Seperti faktor suhu dan pengawet memberikan pengaruh positif terhadap kadar
sukrosa sebesar 0,452% dan 2,019% dengan signifikansi 94,6% dan 94%. Kedua
faktor tersebut juga memberikan pengaruh positif terhadap kadar gula pereduksi
sebesar 0,554% dan 2,072% dengan signifikansi 97,9% dan 97,3%.

Telah dilakukan pula penelitian terhadap nira tebu yang dilaksanakan oleh
Kultsum (2009), bahwa beliau meneliti nira tebu yang dimanfaatkan menjadi etanol
yang dapat digunakan sebagai pengganti bahan bakar bensin.
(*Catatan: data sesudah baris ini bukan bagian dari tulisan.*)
Lemma private_match m ctx : built_from m private_networks -> im_reverse m = false ->
  AnyMatch m (GetTargetIPs ctx) = existsb (fl_ip (flow_of ctx)) privateCIDRs.
Proof using IL.
  intros Hm Hr. unfold flow_of. cbn [fl_ip].
  assert (Hone : exists l, GetTargetIPs ctx = l /\ (l = [] \/ exists ip, l = [ip])).
  { unfold GetTargetIPs. destruct (cx_Outbound ctx) as [[t rt]|]; [|by exists []; auto].
    destruct (IsValid t); [|by exists []; auto]. destruct (ds_Address t); eexists; (split; [done|]); eauto. }
  destruct Hone as (l & -> & [->|(ip & ->)]); [reflexivity|].
  cbn [AnyMatch existsb]. rewrite (Match_networks m _ ip Hm Hr).
  destruct (FromStdIP ip) as [[x|x]|]; [|reflexivity|reflexivity].
  rewrite <- private_contains. generalize privateCIDRs. intros l. induction l as [|c l IH]; [done|].
  cbn [existsb]. rewrite IH. by rewrite orb_false_r.
Qed.

(** The bypass rule: its condition holds when some domain of the list names the
    target. *)
Lemma bypass_match bypass doms v ctx : v = plain_view ctx ->
  domain_conditions (DomainRule_Custom Domain_Domain <$> bypass) = Some (Ok doms) ->
  (bypass = [] /\ doms = []) \/
  exists g, doms = [DomainCondition g] /\
    apply_condition v (DomainCondition g) = Some (existsb (fun d => fl_domain (flow_of ctx) ("domain:" +:+ d)) bypass).
Proof.
  intros -> Hd. apply domain_conditions_shape in Hd as [[Hb ->]|(g & -> & Hg)].
  { left. by destruct bypass. }
  right. exists g. split; [done|]. unfold apply_condition, flow_of. cbn [vw_domain plain_view fl_domain].
  set (dom := GetTargetDomain ctx). destruct (bool_decide_reflect (dom = "")) as [Hdom|Hdom]; cbn [negb andb].
  - f_equal. symmetry. clear Hg. induction bypass as [|d l IH]; [done|]. cbn [existsb]. rewrite IH. by rewrite after_prefix_app.
  - assert (Hplain : Forall (fun r => is_Some (plain_rule r)) (DomainRule_Custom Domain_Domain <$> bypass)).
    { apply Forall_fmap, Forall_true. intros d. by eexists. }
    assert (Hne : DomainRule_Custom Domain_Domain <$> bypass <> []) by (intros E0; rewrite E0 in Hg; done).
    pose proof (BuildMatcher_plain _ Hne Hplain) as H. rewrite Hg in H. rewrite H. f_equal. clear.
    induction bypass as [|d l IH]; [done|]. cbn [fmap list_fmap existsb]. change (list_fmap _ _ ?f l) with (f <$> l).
    rewrite IH. by rewrite after_prefix_app.
Qed.

Lemma first_rule_cons v rule rules ok : apply_all v (ru_Condition rule) = Some ok ->
  first_rule v (rule :: rules) = if ok then Some (Some rule) else first_rule v rules.
Proof. intros H. cbn. by rewrite H. Qed.

(** With [AsIs] the first rule that applies is the answer. *)
Lemma picked_first LookupIP env srv m doms ctx rule :
  first_rule (plain_view ctx) (rt_rules (engine_router srv m doms)) = Some (Some rule) ->
  PickRoute LookupIP env (engine_router srv m doms) ctx = Some (GetTag env rule).
Proof.
  intros H. unfold PickRoute, pickRouteInternal. cbn [rt_domainStrategy engine_router].
  rewrite (bool_decide_false (AsIs = IpOnDemand)) by done. cbn [andb]. rewrite H. done.
Qed.

Lemma engine_router_policy cfg srv m doms LookupIP env ctx :
  built_from m private_networks -> im_reverse m = false ->
  domain_conditions (DomainRule_Custom Domain_Domain <$> bypassDomainsFor cfg) = Some (Ok doms) ->
  GetNetwork ctx = Network_TCP \/ GetNetwork ctx = Network_UDP ->
  PickRoute LookupIP env (engine_router srv m doms) ctx = Some (target_tag env (policy cfg srv (flow_of ctx))).
Proof using IL PL.
  intros Hm Hr Hd Hn. set (v := plain_view ctx).
  assert (Hnet : apply_condition v (NetworkMatcher both) = Some true).
  { unfold apply_condition. rewrite bool_decide_true; [done|]. cbn [vw_network v plain_view]. destruct Hn as [->| ->]; set_solver. }
  assert (Htest : apply_all v [InboundTagMatcher [xrayTunnelTestTag; "socks-health"]; NetworkMatcher both]
    = Some (bool_decide (fl_inbound (flow_of ctx) ∈ [xrayTunnelTestTag; "socks-health"]))).
  { cbn [apply_all]. rewrite Hnet. unfold apply_condition. cbn [vw_tag v plain_view flow_of fl_inbound mbind option_bind].
    destruct (bool_decide_reflect (GetInboundTag ctx = "")) as [->|]; cbn [negb andb]; [done|]. by destruct (bool_decide _). }
  assert (Hfinal : first_rule v [tunnel_rule srv [NetworkMatcher both]] = Some (Some (tunnel_rule srv [NetworkMatcher both]))).
  { apply (first_rule_cons _ _ _ true). rewrite tunnel_conditions. cbn [apply_all]. by rewrite Hnet. }
  assert (Hprivate : first_rule v [direct_rule [IPCondition (OneSet m)]; tunnel_rule srv [NetworkMatcher both]]
    = Some (Some (if existsb (fl_ip (flow_of ctx)) privateCIDRs then direct_rule [IPCondition (OneSet m)]
                  else tunnel_rule srv [NetworkMatcher both]))).
  { rewrite (first_rule_cons _ _ _ (existsb (fl_ip (flow_of ctx)) privateCIDRs)), Hfinal by
      (cbn [ru_Condition direct_rule apply_all apply_condition AnyMatch_ip vw_ips v plain_view mbind option_bind];
       rewrite private_match by done; by destruct (existsb _ _)). by destruct (existsb _ _). }
  unfold policy. set (tested := bool_decide (fl_inbound (flow_of ctx) ∈ _)) in *.
  set (named := existsb (fun d => fl_domain (flow_of ctx) ("domain:" +:+ d)) (bypassDomainsFor cfg)).
  set (local := existsb (fl_ip (flow_of ctx)) privateCIDRs) in *.
  assert (Hpick : exists conds, first_rule v (rt_rules (engine_router srv m doms))
    = Some (Some (if tested then tunnel_rule srv conds else if named || local then direct_rule conds else tunnel_rule srv conds))).
  { cbn [rt_rules engine_router app].
    rewrite (first_rule_cons _ _ _ tested) by (rewrite tunnel_conditions; exact Htest). destruct tested; [by eexists|].
    destruct (bypass_match _ _ v ctx eq_refl Hd) as [[Hb ->]|(g & -> & Hg)].
    - unfold named. rewrite Hb. cbn [app existsb orb]. rewrite Hprivate. destruct local; by eexists.
    - cbn [app]. rewrite (first_rule_cons _ _ _ named) by
        (cbn [ru_Condition direct_rule apply_all]; rewrite Hg; cbn [mbind option_bind]; fold named; by destruct named).
      destruct named; [by eexists|]. rewrite Hprivate. destruct local; by eexists. }
  destruct Hpick as [conds Hpick]. rewrite (picked_first _ _ _ _ _ _ _ Hpick).
  destruct tested; [by rewrite GetTag_tunnel|]. destruct (named || local); [done|by rewrite GetTag_tunnel].
Qed.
Penelitian yang
dilakukan oleh Kultsum menggunakan nira tebu yang diperoleh dari 7 varietas tebu,
yaitu A1, A2, A3, A4, A5, A6, dan A7. Hasil yang diperoleh dari penelitian ini
adalah terdapat pengaruh variasi nira tebu dari beberapa varietas tebu dengan
penambahan sumber nitrogen (N) dari tepung kedelai hitam sebagai substrat
terhadap efisiensi fermentasi etanol. Variasi nira tebu dengan penambahan tepung
kedelai hitam dapat meningkatkan efisiensi fermentasi sebesar 22,01%.
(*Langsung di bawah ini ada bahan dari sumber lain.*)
(* ===== verification/Buffers.v ===== *)
(** * Buffers: [common/buf/buffer.go] of the engine

    The protocols below the router move bytes in buffers of a fixed capacity.  A
    buffer is the list of its bytes; the capacity of a new one ([Size]) is written
    out where it can matter.  A byte is a [Z]. *)

From S2P Require Import Prelude.

#[local] Open Scope Z_scope.

Abbreviation octets := (list Z) (only parsing).

Definition Size : Z := 8192.
Definition Len (b : octets) : Z := Z.of_nat (length b).
Definition BytesTo (b : octets) (n : Z) : octets := take (Z.to_nat n) b.
Definition BytesFrom (b : octets) (n : Z) : octets := drop (Z.to_nat n) b.

(** What does not fit in a new buffer is cut off. *)
Definition Write (b data : octets) : octets := b ++ take (Z.to_nat (Size - Len b)) data.

Definition Extend (b : octets) (n : Z) : option octets :=
  if (n <? 0) || (Size <? Len b + n) then None else Some (b ++ replicate (Z.to_nat n) 0).

Definition Advance (b : octets) (from : Z) : octets := BytesFrom b (if from <? 0 then from + Len b else from).

Definition high_byte (n : Z) : Z := uwrap 8 (Z.shiftr n 8).
Definition low_byte (n : Z) : Z := uwrap 8 n.

(** ** Bytes *)

Definition is_octet (b : Z) : Prop := 0 <= b < 256.

Lemma Len_app a b : Len (a ++ b) = Len a + Len b.
Proof. unfold Len. rewrite length_app. lia. Qed.

Lemma Len_nonneg b : 0 <= Len b.
Proof. unfold Len. lia. Qed.

Lemma Len_cons c b : Len (c :: b) = 1 + Len b.
Proof. unfold Len. cbn [length]. lia. Qed.

Lemma Write_fits b data : Len b + Len data <= Size -> Write b data = b ++ data.
Proof. unfold Write, Len. intros H. rewrite take_ge; [done|lia]. Qed.

Lemma two_bytes n : 0 <= n < 65536 -> Z.lor (Z.shiftl (high_byte n) 8) (low_byte n) = n.
Proof.
  intros Hn. unfold high_byte, low_byte, uwrap. rewrite <- !Z.land_ones by lia.
  rewrite (Z.land_ones (Z.shiftr n 8)) by lia. rewrite Z.mod_small.
  - by rewrite <- Z.ldiff_ones_r, Z.lor_ldiff_and by lia.
  - rewrite Z.shiftr_div_pow2 by lia. change (2 ^ 8) with 256. split; [apply Z.div_pos; lia|apply Z.div_lt_upper_bound; lia].
Qed.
Penelitian selanjutnya dilakukan oleh Koge, dkk. (2003), telah melakukan
penelitian terhadap kandungan antioksidan pada nira tebu dan fungsi lainnya dari
nira tebu. Mereka menyatakan bahwa di dalam nira tebu terdapat kandungan
antioksidan yang tinggi, antioksidan yang dikandung oleh nira tebu yaitu kakutou
yang bisa menghambat hyperlipemia, octacosanol yang bisa meningkatkan
aktivitas fisik, pemutih kulit manusia, sebagai anti-mutasi gen, dan untuk terapetik
lainnya.
Penelitian mengenai tebu juga dilakukan oleh Pallavi, dkk. (2012), yang
menganalisa antosianin pada tebu dan kemampuan anti kanker dari tebu. Penelitian
yang telah dilakukan ini memberikan hasil bahwa komponen antosianin dan
senyawa fenolik ditemukan di tebu dalam kadar yang tinggi. Data yang telah
disajikan terkait dengan komponen fenolik dan antosianin dari tebu serta aktifitas
anti kanker yang dimiliki oleh tebu seperti cytotoxicity memberikan efek 51,2%
terhadap aktifitas penghambatan kanker kolon.